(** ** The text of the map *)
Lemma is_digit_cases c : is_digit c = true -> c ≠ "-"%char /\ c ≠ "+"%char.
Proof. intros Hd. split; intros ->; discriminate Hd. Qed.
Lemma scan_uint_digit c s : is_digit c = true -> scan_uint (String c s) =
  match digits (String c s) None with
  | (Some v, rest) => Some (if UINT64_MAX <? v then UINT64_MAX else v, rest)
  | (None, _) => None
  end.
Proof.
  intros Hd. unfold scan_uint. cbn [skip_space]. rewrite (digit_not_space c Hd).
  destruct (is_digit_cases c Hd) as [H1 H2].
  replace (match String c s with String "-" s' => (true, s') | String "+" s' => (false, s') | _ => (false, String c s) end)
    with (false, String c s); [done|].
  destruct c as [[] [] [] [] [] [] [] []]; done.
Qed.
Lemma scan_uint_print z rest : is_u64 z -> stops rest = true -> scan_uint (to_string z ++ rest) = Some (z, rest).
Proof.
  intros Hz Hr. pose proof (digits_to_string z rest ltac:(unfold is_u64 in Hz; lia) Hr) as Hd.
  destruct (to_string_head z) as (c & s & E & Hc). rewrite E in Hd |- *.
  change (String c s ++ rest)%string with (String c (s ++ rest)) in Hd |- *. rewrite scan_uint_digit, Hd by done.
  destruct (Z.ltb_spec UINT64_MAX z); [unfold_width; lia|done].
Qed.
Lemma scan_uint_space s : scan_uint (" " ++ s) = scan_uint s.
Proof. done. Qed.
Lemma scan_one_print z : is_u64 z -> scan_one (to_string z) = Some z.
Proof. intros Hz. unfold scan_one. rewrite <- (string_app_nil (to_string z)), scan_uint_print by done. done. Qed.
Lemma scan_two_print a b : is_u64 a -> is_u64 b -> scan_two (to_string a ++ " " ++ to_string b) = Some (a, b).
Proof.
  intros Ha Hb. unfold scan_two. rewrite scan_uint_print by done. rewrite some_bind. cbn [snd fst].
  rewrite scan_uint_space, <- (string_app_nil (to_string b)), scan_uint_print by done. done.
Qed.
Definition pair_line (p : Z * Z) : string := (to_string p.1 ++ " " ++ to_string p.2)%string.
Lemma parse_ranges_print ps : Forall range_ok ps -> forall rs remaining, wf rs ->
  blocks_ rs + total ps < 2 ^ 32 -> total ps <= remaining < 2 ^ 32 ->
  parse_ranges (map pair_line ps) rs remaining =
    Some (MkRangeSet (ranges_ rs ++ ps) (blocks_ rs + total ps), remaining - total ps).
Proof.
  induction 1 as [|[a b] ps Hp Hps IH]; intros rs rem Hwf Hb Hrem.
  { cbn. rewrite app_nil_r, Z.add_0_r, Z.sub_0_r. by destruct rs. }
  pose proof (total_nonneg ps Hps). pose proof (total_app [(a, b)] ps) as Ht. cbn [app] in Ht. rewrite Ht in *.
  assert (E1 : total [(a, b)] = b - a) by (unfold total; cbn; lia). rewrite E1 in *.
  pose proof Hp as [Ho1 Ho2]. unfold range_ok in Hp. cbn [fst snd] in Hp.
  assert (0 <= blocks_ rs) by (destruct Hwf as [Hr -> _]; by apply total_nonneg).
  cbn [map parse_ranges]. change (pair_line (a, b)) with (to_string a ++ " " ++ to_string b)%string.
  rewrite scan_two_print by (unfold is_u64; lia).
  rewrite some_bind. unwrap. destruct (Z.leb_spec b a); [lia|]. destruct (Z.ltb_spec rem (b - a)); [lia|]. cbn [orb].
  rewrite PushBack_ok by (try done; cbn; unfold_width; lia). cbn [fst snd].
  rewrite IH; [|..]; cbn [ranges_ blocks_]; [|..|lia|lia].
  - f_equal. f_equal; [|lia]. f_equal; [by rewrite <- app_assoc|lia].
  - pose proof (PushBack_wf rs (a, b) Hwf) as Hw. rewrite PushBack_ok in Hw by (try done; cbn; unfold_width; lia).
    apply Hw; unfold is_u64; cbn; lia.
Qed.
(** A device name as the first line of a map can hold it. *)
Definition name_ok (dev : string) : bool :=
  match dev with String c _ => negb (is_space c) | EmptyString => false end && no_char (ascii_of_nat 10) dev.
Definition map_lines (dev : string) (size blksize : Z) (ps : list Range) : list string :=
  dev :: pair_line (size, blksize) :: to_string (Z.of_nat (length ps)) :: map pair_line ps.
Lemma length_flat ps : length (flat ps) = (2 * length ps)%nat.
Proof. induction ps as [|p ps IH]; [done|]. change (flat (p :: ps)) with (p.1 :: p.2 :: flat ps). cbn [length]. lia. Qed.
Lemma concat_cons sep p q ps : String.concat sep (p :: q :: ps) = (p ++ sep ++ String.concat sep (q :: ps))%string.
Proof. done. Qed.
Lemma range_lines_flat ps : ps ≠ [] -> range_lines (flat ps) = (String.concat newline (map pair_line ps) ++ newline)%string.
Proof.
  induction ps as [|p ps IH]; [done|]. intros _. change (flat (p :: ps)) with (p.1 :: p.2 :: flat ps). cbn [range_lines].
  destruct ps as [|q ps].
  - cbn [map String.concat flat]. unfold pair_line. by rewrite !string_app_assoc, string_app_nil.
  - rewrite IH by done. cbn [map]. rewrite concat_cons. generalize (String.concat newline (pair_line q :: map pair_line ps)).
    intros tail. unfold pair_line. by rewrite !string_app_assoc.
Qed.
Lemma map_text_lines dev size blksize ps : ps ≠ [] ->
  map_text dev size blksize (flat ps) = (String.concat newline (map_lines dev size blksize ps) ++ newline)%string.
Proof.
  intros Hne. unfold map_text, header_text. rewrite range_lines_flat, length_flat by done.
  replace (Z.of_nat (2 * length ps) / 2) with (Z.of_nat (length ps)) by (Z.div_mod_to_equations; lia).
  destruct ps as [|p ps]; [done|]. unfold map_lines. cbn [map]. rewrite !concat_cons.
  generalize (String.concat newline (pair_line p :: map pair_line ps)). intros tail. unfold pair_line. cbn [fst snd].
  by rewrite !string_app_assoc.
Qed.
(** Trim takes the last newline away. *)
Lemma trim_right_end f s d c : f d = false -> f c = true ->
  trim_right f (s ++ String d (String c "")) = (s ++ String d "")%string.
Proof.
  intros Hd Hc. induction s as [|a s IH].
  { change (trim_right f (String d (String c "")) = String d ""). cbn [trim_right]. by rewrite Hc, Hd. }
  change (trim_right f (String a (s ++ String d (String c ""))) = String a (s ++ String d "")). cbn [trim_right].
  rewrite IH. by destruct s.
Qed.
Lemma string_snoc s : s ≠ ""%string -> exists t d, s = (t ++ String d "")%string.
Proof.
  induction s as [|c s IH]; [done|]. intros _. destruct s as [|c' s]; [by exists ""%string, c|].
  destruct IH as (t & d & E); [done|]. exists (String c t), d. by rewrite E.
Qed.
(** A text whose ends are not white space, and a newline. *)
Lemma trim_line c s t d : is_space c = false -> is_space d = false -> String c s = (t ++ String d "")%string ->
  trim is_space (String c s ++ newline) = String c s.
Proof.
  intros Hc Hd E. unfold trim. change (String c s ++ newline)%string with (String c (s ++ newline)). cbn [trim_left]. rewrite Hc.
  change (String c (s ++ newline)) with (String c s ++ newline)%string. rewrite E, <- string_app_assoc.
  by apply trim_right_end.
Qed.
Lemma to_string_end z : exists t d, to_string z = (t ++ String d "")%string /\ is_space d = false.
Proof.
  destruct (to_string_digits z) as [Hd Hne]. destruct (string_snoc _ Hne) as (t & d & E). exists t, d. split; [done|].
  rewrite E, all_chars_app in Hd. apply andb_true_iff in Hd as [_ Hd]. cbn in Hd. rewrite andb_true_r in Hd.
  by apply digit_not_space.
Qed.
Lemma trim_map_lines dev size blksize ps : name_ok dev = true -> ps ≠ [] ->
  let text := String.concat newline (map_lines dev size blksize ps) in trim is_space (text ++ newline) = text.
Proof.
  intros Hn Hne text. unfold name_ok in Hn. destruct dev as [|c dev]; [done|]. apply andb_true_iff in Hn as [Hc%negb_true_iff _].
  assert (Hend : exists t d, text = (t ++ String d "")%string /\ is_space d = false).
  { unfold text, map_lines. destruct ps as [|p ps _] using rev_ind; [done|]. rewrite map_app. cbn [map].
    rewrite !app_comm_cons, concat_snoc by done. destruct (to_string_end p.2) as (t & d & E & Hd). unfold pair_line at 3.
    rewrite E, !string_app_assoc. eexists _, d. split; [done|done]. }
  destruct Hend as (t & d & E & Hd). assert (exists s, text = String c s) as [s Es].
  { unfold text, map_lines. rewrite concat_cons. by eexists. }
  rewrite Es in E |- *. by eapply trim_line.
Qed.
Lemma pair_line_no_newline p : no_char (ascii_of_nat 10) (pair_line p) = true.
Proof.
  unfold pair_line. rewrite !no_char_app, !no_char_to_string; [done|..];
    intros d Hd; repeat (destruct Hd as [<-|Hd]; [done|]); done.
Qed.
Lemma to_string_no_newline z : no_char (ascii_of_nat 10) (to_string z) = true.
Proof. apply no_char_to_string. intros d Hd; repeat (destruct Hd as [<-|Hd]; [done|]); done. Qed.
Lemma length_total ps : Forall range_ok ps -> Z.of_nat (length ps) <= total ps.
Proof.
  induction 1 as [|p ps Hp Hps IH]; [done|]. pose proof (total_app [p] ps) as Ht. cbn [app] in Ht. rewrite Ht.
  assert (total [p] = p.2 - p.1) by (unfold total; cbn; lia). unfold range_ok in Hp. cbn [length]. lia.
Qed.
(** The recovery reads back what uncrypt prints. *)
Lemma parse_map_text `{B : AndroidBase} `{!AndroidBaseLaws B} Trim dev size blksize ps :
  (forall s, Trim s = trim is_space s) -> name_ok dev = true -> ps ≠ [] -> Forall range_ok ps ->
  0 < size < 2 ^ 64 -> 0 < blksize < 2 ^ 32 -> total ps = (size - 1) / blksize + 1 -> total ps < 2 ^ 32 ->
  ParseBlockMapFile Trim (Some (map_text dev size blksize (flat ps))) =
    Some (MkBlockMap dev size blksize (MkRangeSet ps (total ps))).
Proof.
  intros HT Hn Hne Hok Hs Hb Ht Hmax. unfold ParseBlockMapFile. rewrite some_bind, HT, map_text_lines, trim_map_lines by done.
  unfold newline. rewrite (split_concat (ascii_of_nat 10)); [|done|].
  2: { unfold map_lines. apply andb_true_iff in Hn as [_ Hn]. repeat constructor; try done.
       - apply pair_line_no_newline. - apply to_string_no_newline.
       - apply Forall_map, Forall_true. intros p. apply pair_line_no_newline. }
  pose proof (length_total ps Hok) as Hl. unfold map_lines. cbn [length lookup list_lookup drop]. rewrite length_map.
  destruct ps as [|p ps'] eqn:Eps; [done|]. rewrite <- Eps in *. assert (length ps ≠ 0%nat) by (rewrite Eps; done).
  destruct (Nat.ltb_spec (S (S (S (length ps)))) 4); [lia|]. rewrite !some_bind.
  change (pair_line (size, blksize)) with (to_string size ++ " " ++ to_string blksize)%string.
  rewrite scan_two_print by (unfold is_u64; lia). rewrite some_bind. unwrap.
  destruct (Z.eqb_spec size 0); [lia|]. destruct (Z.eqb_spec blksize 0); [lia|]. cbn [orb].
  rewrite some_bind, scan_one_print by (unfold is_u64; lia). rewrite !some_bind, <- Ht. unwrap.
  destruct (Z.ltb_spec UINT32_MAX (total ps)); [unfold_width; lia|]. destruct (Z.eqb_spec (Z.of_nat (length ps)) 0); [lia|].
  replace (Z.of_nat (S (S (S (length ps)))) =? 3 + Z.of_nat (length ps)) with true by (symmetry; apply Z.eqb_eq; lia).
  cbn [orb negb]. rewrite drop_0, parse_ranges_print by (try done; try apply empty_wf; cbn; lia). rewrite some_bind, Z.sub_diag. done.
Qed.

::::::

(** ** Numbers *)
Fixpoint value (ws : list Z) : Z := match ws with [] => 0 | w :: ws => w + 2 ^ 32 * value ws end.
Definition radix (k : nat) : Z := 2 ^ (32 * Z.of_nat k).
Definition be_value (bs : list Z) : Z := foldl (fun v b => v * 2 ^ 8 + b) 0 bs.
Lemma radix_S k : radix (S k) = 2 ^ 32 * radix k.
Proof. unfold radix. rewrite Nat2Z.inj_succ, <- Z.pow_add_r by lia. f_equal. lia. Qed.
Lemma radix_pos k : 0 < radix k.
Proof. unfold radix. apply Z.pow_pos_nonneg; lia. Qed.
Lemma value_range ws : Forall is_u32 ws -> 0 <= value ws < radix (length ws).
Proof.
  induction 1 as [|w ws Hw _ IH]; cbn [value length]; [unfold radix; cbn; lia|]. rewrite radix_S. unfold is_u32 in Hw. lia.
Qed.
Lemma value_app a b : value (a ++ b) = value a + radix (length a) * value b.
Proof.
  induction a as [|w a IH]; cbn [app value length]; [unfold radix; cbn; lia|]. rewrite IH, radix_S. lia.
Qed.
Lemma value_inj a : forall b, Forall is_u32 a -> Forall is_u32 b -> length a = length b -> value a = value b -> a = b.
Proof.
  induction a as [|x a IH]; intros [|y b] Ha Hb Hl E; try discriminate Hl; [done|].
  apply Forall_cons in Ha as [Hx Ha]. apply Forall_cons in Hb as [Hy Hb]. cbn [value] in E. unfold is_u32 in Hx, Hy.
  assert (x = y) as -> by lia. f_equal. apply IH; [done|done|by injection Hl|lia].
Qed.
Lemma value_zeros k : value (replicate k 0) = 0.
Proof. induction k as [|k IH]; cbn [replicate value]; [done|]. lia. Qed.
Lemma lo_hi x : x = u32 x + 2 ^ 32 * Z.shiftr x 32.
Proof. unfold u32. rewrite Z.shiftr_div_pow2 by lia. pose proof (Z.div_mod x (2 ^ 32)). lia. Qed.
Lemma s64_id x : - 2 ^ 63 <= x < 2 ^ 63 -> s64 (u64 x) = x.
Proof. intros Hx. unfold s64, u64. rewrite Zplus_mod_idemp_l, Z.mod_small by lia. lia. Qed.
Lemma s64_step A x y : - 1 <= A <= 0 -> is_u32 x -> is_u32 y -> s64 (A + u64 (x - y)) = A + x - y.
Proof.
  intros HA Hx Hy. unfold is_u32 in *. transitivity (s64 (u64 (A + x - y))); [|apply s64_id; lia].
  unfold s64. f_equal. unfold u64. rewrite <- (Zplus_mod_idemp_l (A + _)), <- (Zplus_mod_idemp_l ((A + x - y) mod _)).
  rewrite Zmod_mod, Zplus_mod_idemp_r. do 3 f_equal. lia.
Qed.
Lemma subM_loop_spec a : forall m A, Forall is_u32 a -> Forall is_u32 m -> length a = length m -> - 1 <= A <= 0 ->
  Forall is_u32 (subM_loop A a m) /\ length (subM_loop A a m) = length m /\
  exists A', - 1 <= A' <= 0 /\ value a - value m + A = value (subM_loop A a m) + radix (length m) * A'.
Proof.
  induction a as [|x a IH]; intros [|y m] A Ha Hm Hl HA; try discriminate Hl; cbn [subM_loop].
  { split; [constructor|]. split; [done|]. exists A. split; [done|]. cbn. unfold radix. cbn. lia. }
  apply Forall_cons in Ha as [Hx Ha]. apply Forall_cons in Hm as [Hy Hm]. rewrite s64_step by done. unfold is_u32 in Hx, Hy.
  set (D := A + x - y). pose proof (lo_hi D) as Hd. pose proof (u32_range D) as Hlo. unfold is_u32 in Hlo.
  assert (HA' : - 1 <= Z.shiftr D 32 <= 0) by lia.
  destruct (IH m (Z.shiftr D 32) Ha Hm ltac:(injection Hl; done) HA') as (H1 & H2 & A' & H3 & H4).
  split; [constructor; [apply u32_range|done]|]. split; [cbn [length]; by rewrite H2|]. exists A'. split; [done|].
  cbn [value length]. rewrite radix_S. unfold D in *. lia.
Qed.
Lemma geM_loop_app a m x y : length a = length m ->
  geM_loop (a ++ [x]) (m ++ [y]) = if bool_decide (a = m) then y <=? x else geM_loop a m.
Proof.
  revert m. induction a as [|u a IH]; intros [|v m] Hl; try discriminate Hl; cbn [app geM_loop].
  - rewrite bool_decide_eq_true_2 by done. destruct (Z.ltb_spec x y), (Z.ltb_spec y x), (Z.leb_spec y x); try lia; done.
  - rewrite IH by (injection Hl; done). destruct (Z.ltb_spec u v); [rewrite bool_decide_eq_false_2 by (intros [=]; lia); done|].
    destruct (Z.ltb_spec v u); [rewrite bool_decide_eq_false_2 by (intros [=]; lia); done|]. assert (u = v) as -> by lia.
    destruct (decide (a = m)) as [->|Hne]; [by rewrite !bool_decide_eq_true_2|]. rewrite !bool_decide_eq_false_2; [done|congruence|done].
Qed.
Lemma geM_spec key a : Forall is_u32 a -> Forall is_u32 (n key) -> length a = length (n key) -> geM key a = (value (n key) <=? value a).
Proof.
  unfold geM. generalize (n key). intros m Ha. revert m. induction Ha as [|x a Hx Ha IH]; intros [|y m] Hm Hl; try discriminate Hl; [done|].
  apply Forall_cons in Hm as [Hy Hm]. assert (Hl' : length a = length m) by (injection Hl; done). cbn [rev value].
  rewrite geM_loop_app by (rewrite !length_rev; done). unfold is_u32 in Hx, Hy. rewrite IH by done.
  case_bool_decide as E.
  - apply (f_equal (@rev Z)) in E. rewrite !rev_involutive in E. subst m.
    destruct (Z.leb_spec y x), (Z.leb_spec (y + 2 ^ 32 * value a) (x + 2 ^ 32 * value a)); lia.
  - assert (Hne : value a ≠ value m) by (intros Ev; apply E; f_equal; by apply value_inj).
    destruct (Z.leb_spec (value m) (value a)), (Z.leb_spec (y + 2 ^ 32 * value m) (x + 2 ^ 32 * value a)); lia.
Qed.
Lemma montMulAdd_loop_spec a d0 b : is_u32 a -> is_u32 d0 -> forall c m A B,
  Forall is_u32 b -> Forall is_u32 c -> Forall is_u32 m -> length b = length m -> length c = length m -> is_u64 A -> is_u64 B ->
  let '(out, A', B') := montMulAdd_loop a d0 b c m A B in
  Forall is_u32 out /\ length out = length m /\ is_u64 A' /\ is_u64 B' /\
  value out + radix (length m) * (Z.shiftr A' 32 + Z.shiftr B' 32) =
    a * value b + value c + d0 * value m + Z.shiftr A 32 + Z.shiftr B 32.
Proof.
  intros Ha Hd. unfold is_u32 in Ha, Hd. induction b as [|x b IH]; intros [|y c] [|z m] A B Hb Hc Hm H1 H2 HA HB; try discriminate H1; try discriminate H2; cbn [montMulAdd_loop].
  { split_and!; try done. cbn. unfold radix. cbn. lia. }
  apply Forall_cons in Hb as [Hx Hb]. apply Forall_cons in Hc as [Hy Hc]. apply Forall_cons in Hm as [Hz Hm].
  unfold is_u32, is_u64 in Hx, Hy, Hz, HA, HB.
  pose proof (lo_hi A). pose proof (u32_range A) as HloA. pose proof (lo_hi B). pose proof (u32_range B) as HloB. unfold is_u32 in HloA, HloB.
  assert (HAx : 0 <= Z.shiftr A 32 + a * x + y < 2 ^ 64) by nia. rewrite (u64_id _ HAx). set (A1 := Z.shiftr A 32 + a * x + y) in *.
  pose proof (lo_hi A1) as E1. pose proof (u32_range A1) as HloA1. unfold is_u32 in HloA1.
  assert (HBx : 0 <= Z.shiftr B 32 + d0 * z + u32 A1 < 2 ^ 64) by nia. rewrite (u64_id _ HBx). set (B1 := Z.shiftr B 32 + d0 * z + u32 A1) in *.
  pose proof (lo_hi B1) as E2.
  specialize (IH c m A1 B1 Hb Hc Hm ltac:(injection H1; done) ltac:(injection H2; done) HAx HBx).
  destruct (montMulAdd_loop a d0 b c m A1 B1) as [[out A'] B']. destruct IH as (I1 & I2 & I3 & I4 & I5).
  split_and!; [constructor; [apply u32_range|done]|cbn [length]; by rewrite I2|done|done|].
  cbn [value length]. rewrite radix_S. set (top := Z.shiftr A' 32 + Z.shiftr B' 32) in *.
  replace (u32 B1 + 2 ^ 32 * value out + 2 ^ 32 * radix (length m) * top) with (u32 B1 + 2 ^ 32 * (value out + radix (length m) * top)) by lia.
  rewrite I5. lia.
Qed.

::::::

● **Task brief**
Please copy the lines in the records above between the one holding "- apply (f_equal" and the one holding "Lemma montMulAdd_loop_spec a", inclusive, exactly and with no other line.

● **Exercise answer**
  - apply (f_equal (@rev Z)) in E. rewrite !rev_involutive in E. subst m.
    destruct (Z.leb_spec y x), (Z.leb_spec (y + 2 ^ 32 * value a) (x + 2 ^ 32 * value a)); lia.
  - assert (Hne : value a ≠ value m) by (intros Ev; apply E; f_equal; by apply value_inj).
    destruct (Z.leb_spec (value m) (value a)), (Z.leb_spec (y + 2 ^ 32 * value m) (x + 2 ^ 32 * value a)); lia.
Qed.
Lemma montMulAdd_loop_spec a d0 b : is_u32 a -> is_u32 d0 -> forall c m A B,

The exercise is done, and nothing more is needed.